Developing cost-efficient bifunctional
electrocatalysts
with high
efficiency and durability for the production of green hydrogen and
oxygen is a demanding and challenging research area. Due to their
high earth abundance, transition metal-based electrocatalysts are
alternatives to noble metal-based water splitting electrocatalysts.
Herein, binder-free three-dimensional (3D) networked nanosheets of
Ni-doped CoMo ternary phosphate (Pi) were prepared using a facile
electrochemical synthetic strategy on flexible carbon cloth without
any high-temperature heat treatment or complicated electrode fabrication.
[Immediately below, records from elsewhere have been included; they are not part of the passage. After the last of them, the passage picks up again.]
(* ===== verification/ScopeBlock.v ===== *)
(** * The scopes of a compacted snapshot: crates/ptr-runtime/src/compacted.rs, the scope block

    The bounded writer and the reader of a section as far as the block of scopes uses
    them, the block with its reader, and that it takes exactly the bytes that the
    registry counted and is read back. *)

From S2P Require Import Prelude Bytes Types LedgerCodecFacts.
From S2P Require Import Scopes ScopeFacts.
From Stdlib Require Import Lia.
From stdpp Require Import options.

Inductive CompactedError :=
| SizeLimit | UnsupportedVersion | LengthMismatch | AnchorMismatch | StateMismatch | JournalNotAboveFloor
| NoncanonicalSection | SectionLimit | UnknownTag | InvalidPodTarget.

Definition SCOPE_BLOCK_MAGIC : list byte := str_bytes "PTRSC001".
Definition MAX_SECTION_ITEMS : N := 65536.
Definition MAX_SECTION_BYTES : N := 8 * 1024 * 1024.

(** ** Writing *)

Definition section_writer := list byte → result CompactedError (list byte).

Definition section_raw (bytes : list byte) : section_writer := λ out,
  if (MAX_SECTION_BYTES - blen out <? blen bytes)%N then Err SectionLimit else Ok (out ++ bytes).
Definition section_count (value : N) : section_writer := λ out,
  if (MAX_SECTION_ITEMS <? value)%N then Err SectionLimit else section_raw (le_bytes 4 value) out.
Definition section_number (value : N) : section_writer := section_raw (le_bytes 8 value).
Definition section_field (value : string) : section_writer := λ out,
  if (2 ^ 32 <=? slen value)%N then Err SectionLimit
  else let? out := section_raw (le_bytes 4 (slen value)) out in section_raw (str_bytes value) out.
Lemma payload_validate_iff p : payload_typed p → payload_validate p = Ok tt ↔ payload_valid p.
Proof.
  intros Ht. unfold payload_validate.
  assert (match bp_valid_until p with Some last => (last <? bp_valid_from p)%N | None => false end = false ↔
    ∀ last, bp_valid_until p = Some last → (bp_valid_from p ≤ last)%N) as Hw.
  { destruct (bp_valid_until p) as [x|]; [|by split]. rewrite N.ltb_ge. naive_solver. }
  destruct (match bp_valid_until p with Some _ => _ | None => _ end) eqn:E1; [by split; [|intros [?%Hw]]|]. apply proj1 in Hw. specialize (Hw eq_refl).
  destruct (any_empty p) eqn:E2; [split; [done|intros []; congruence]|].
  destruct (N.ltb_spec MAX_PAYLOAD_BYTES (blen (payload_canonical_bytes p))) as [Hlt|Hle]; [split; [done|intros []; lia]|].
  pose proof (canonical_decodes p Ht Hle) as Hd. destruct (payload_decode (payload_canonical_bytes p)) as [q|].
  - split; [intros _; constructor; [done..|]|done]. apply Hd. by exists q.
  - split; [done|]. intros [_ _ _ H%Hd]. by destruct H.
Qed.

Section Verify.
Context (sha256 : list byte → list byte) (VerifyingKey : Type) (key_verifies : VerifyingKey → list byte → list byte → bool).
Abbreviation verify := (bundle_verify sha256 VerifyingKey key_verifies).

(** The values of a bundle inhabit their types. *)
Record bundle_typed (b : SignedPolicyBundle) : Prop := {
  bt_revision : u64_ok (sb_revision b) = true;
  bt_key : str_ok (sb_key_id b) = true;
  bt_digest : length (sb_payload_digest b) = 32;
  bt_payload : payload_typed (sb_payload b)
}.

Record bundle_trusted (b : SignedPolicyBundle) (trust : PolicyTrustStore VerifyingKey) (now : Timestamp) : Prop := {
  tr_key_id : sb_key_id b ≠ "" ∧ (slen (sb_key_id b) ≤ MAX_STRING_BYTES)%N;
  tr_revision : sb_revision b ≠ 0%N;
  tr_payload : payload_valid (sb_payload b);
  tr_digest : payload_digest sha256 (sb_payload b) = sb_payload_digest b;
  tr_window : (bp_valid_from (sb_payload b) ≤ now)%N ∧ ∀ last, bp_valid_until (sb_payload b) = Some last → (now ≤ last)%N;
  tr_unrevoked : sb_key_id b ∉ ts_revoked _ trust;
  tr_signature : length (sb_signature b) = 64 ∧
    ∃ key, ts_keys _ trust !! sb_key_id b = Some key ∧ key_verifies key (signing_bytes b) (sb_signature b) = true
}.
(** How far one rounded comparison or assignment against [bound] can
    be off. *)
Definition slack (bound : Q) : Q :=
  ((f32_eps * bound + f32_tiny) / (1 - f32_eps))%Q.

Definition no_slack (bound : Q) : Q := 0.

(** [x] lies in [[-bound, bound]] shrunk by [half] on each side, up to
    [tol]. *)
Definition inside_axis (bound half tol x : Q) : Prop :=
  (- bound + half - tol <= x ∧ x <= bound - half + tol)%Q.

(** The particle lies in the viewport [[-a, a] x [-1, 1]] shrunk by its
    half extent on each side, up to [tol] of the bound of the axis. *)
Definition inside_viewport_fl (rnd : Q → Q) (tol : Q → Q) (u : Uniforms)
    (st : StaticParticle) (d : DynamicParticle) : Prop :=
  inside_axis (u_aspectRatio u) (half_width_fl rnd st)
              (tol (u_aspectRatio u)) (vec_x (pos d))
  ∧ inside_axis 1 (half_height_fl rnd st) (tol 1%Q) (vec_y (pos d)).

(** The particle store and what a frame reads or writes besides it. *)
Definition particle_data (s : WebGPURenderer) :=
  (particleCount s, dynamicBuffers s, staticBuffer s, uniformsBuffer s,
   frame s, lastTime s, drawn s, buttonText s).

(** A trace made of frames only: time, client width, client height. *)
Definition frames (fs : list (Q * Q * Q)) : list Event :=
  (λ f, EvFrame f.1.1 f.1.2 f.2) <$> fs.

Definition is_frame (e : Event) : bool :=
  match e with EvFrame _ _ _ => true | _ => false end.

(** The promise returned by an [addParticle] call was rejected. *)
Definition surfaced_to_caller (st : TaskStatus) : Prop := ∃ e, st = Done (inl e).

Definition never_rejected (s : WebGPURenderer) : Prop :=
  Forall (λ st, ¬ surfaced_to_caller st) (tasks s).

Definition first_url : string := default ""%string (IMAGE_URLS !! 0).

(** The state in which clicks only hit the cache: [n] particles, the first
    image loaded as [t], [k] calls of [addParticle] so far. *)
Definition cached (t : LoadedTexture) (n k : nat) (s : WebGPURenderer) : Prop :=
  particleCount s = n
  ∧ loadedTextures (textureLoader s) !! first_url = Some t
  ∧ length (tasks s) = k
  ∧ length (staticBuffer s) = MAX_PARTICLES.

(** ** Concrete data and runs *)

Definition bmp_a : ImageBitmap := {| width := 512; height := 256 |}.
Definition bmp_b : ImageBitmap := {| width := 300; height := 300 |}.

(** Two urls requested back to back, both fetches succeed afterwards. *)
Definition overlapping_loads : list LoaderEvent :=
  [Call "a"; Call "b"; FetchOk 0 bmp_a; Resume 0; FetchOk 1 bmp_b; Resume 1].

(** A load that fails, then a retry of the same url that succeeds. *)
Definition failed_then_retried : list LoaderEvent :=
  [Call "a"; FetchFail 0; Resume 0; Call "a"; FetchOk 1 bmp_a; Resume 1].

(** A load that fails, then another url is loaded. *)
Definition failed_then_other : list LoaderEvent :=
  [Call "a"; FetchFail 0; Resume 0; Call "b"; FetchOk 1 bmp_b; Resume 1].


Definition spawn_rnd : SpawnRandom :=
  {| rnd_speed := 0.5; rnd_cos := 1; rnd_sin := 0; rnd_angular := 0.75;
     rnd_image := 0 |}.

(** One click ([Math.random()] = 0 gives [cnt] = 3 and the first image):
    the image is fetched once and three particles are written. *)
Definition first_batch : list Event :=
  [EvAddParticle 0 0; EvFetchOk 0 bmp_a; EvLoadTextureResume 0;
   EvAddParticleResume 0 spawn_rnd; EvAddParticleResume 0 spawn_rnd;
   EvAddParticleResume 0 spawn_rnd].

Definition three_particles : WebGPURenderer := run first_batch (newRenderer 1000).

Definition two_frames : list (Q * Q * Q) :=
  [(1016%Q, 1600%Q, 900%Q); (1032%Q, 1600%Q, 900%Q)].

(** A particle of the page (scale 0.3 as the [Float32Array] holds it,
    image of 512 x 256) in a canvas twice as wide as high, one step
    before it crosses the right and the top edge. *)
Definition corner_uniforms : Uniforms :=
  {| u_deltaTime := f32 0.016; u_particleCount := 1; u_aspectRatio := 2 |}.

Definition corner_static : StaticParticle :=
  {| scale := f32 0.3; aspectRatio := 2; angularVel := 0; texIndex := 0;
     uvScale := {| vec_x := 0.5; vec_y := 0.25 |} |}.

Definition corner_dynamic : DynamicParticle :=
  {| pos := {| vec_x := 1.6875; vec_y := 0.84375 |};
     vel := {| vec_x := 1; vec_y := 1 |};
     rotation := 0;
     padding := 0 |}.

(** Two clicks in a row, the second before the image of the first has
    arrived: the first picks image 0, the second image 1. *)
Definition overlapping_clicks : list Event :=
  [EvAddParticle 0 0; EvAddParticle 0 0.2;
   EvFetchOk 0 bmp_a; EvLoadTextureResume 0;
   EvFetchOk 1 bmp_b; EvLoadTextureResume 1;
   EvAddParticleResume 0 spawn_rnd; EvAddParticleResume 1 spawn_rnd].

(** A click whose three loads all fail. *)
Definition failing_click : list Event :=
  [EvAddParticle 0 0;
   EvFetchFail 0; EvLoadTextureResume 0; EvAddParticleResume 0 spawn_rnd;
   EvFetchFail 1; EvLoadTextureResume 1; EvAddParticleResume 0 spawn_rnd;
   EvFetchFail 2; EvLoadTextureResume 2; EvAddParticleResume 0 spawn_rnd].

(** A later click, the image being cached: call number [tid]. *)
Definition batch_of_three (tid : nat) : list Event :=
  [EvAddParticle 0 0; EvAddParticleResume tid spawn_rnd;
   EvAddParticleResume tid spawn_rnd; EvAddParticleResume tid spawn_rnd].

(** 3333 clicks of three particles each. *)
Definition clicks_to_9999 : list Event :=
  first_batch ++ flat_map batch_of_three (seq 1 3332).

(** What the voice loader keeps between two jobs. *)
Record voice_inv (s : voiceLoader.VoiceLoader) : Prop := {
  vinv_keys : NoDup (voiceLoader.Map_keys (voiceLoader.loadedAudios s));
  vinv_queue : NoDup (voiceLoader.pendingQueue s);
  vinv_queue_loaded : ∀ i, i ∈ voiceLoader.pendingQueue s →
    i ∈ voiceLoader.Map_keys (voiceLoader.loadedAudios s);
  vinv_loading : ∀ i, i ∈ voiceLoader.loading s →
    i ∉ voiceLoader.Map_keys (voiceLoader.loadedAudios s);
  vinv_loaded_range : ∀ i, i ∈ voiceLoader.Map_keys (voiceLoader.loadedAudios s) →
    i < voiceLoader.totalCount s;
  vinv_loading_range : ∀ i, i ∈ voiceLoader.loading s → i < voiceLoader.totalCount s;
}.

Definition is_Consume (e : voiceLoader.VoiceEvent) : Prop :=
  match e with voiceLoader.Consume _ => True | _ => False end.

Definition voice_a : voiceLoader.AudioBuffer := {| voiceLoader.audio_length := 480 |}.

(** * Proofs *)

(** ** Counting *)

Section count_lemmas.
Context {A : Type} (f : A → bool).

Lemma count_pos_lookup (l : list A) :
  0 < count f l → ∃ i x, l !! i = Some x ∧ f x = true.
Proof.
  induction l as [|a l IH]; simpl; [lia |].
  destruct (f a) eqn:Ha.
  - intros _. by exists 0, a.
  - intros H. destruct IH as (i & x & Hi & Hx); [lia |]. by exists (S i), x.
Qed.

Lemma count_lookup_pos (l : list A) (i : nat) (x : A) :
  l !! i = Some x → f x = true → 0 < count f l.
Proof.
  revert i. induction l as [|a l IH]; intros [|i] Hi Hx; simpl in *; try done.
  - injection Hi as ->. rewrite Hx. lia.
  - specialize (IH i Hi Hx). lia.
Qed.

Lemma count_le_1 (l : list A) :
  (∀ i j x y, l !! i = Some x → l !! j = Some y →
              f x = true → f y = true → i = j) →
  count f l ≤ 1.
Proof.
  induction l as [|a l IH]; simpl; intros Huniq; [lia |].
  assert (count f l ≤ 1) as IH'.
  { apply IH. intros i j x y Hi Hj Hx Hy.
    specialize (Huniq (S i) (S j) x y Hi Hj Hx Hy). lia. }
  destruct (f a) eqn:Ha; [| lia].
  destruct (count f l) as [|n] eqn:Hc; [lia |].
  destruct (count_pos_lookup l) as (i & x & Hi & Hx); [lia |].
  specialize (Huniq 0 (S i) a x eq_refl Hi Ha Hx). lia.
Qed.
End count_lemmas.

(** ** The texture loader *)

Lemma count_split_state (u : string) (l : list Load) :
  count (url_is u) l
  = count (λ r, url_is u r && is_fulfilled (load_state r)) l
  + count (λ r, url_is u r && is_rejected (load_state r)) l
  + count (λ r, url_is u r && is_pending (load_state r)) l.
Proof.
  induction l as [|r l IH]; simpl; [done |].
  rewrite IH. destruct (url_is u r), (load_state r); simpl; lia.
Qed.

Lemma loader_inv_new (maxT : nat) : loader_inv (newTextureLoader maxT).
Proof. split; simpl; intros; simplify_map_eq; try done. Qed.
The optimized CoMoNiPi electrocatalyst delivers admirable hydrogen
(η10 = 96 mV) and oxygen (η10 =
272 mV) evolution performances in 1.0 M KOH electrolyte. For overall
water splitting in a two-electrode system, the present catalyst demands
only 1.59 and 1.90 V to reach current densities of 10 and 100 mA/cm2, respectively, which is lower than that of the Pt/C||RuO2 couple (1.61 V @ 10 mA/cm2, 2 V > @ 100 mA/cm2) and many other catalysts reported previously. Furthermore,
the present catalyst delivers excellent long-term stability in a two-electrode
system continuously over 100 h at a high current density of 100 mA/cm2, exhibiting nearly 100% faradic efficiency. The unique 3D
amorphous structure with high porosity, a high active surface area,
and lower charge transfer resistance provides excellent overall water
splitting. Notably, the amorphous structure of the present catalyst
favors the in situ surface reconstruction during electrolysis and
generates very stable surface-active sites capable of long-term performance.
The present work provides a route for the preparation of multimetallic-Pi
nanostructures for various electrode applications that are easy to
prepare and have superior activity, high stability, and low cost.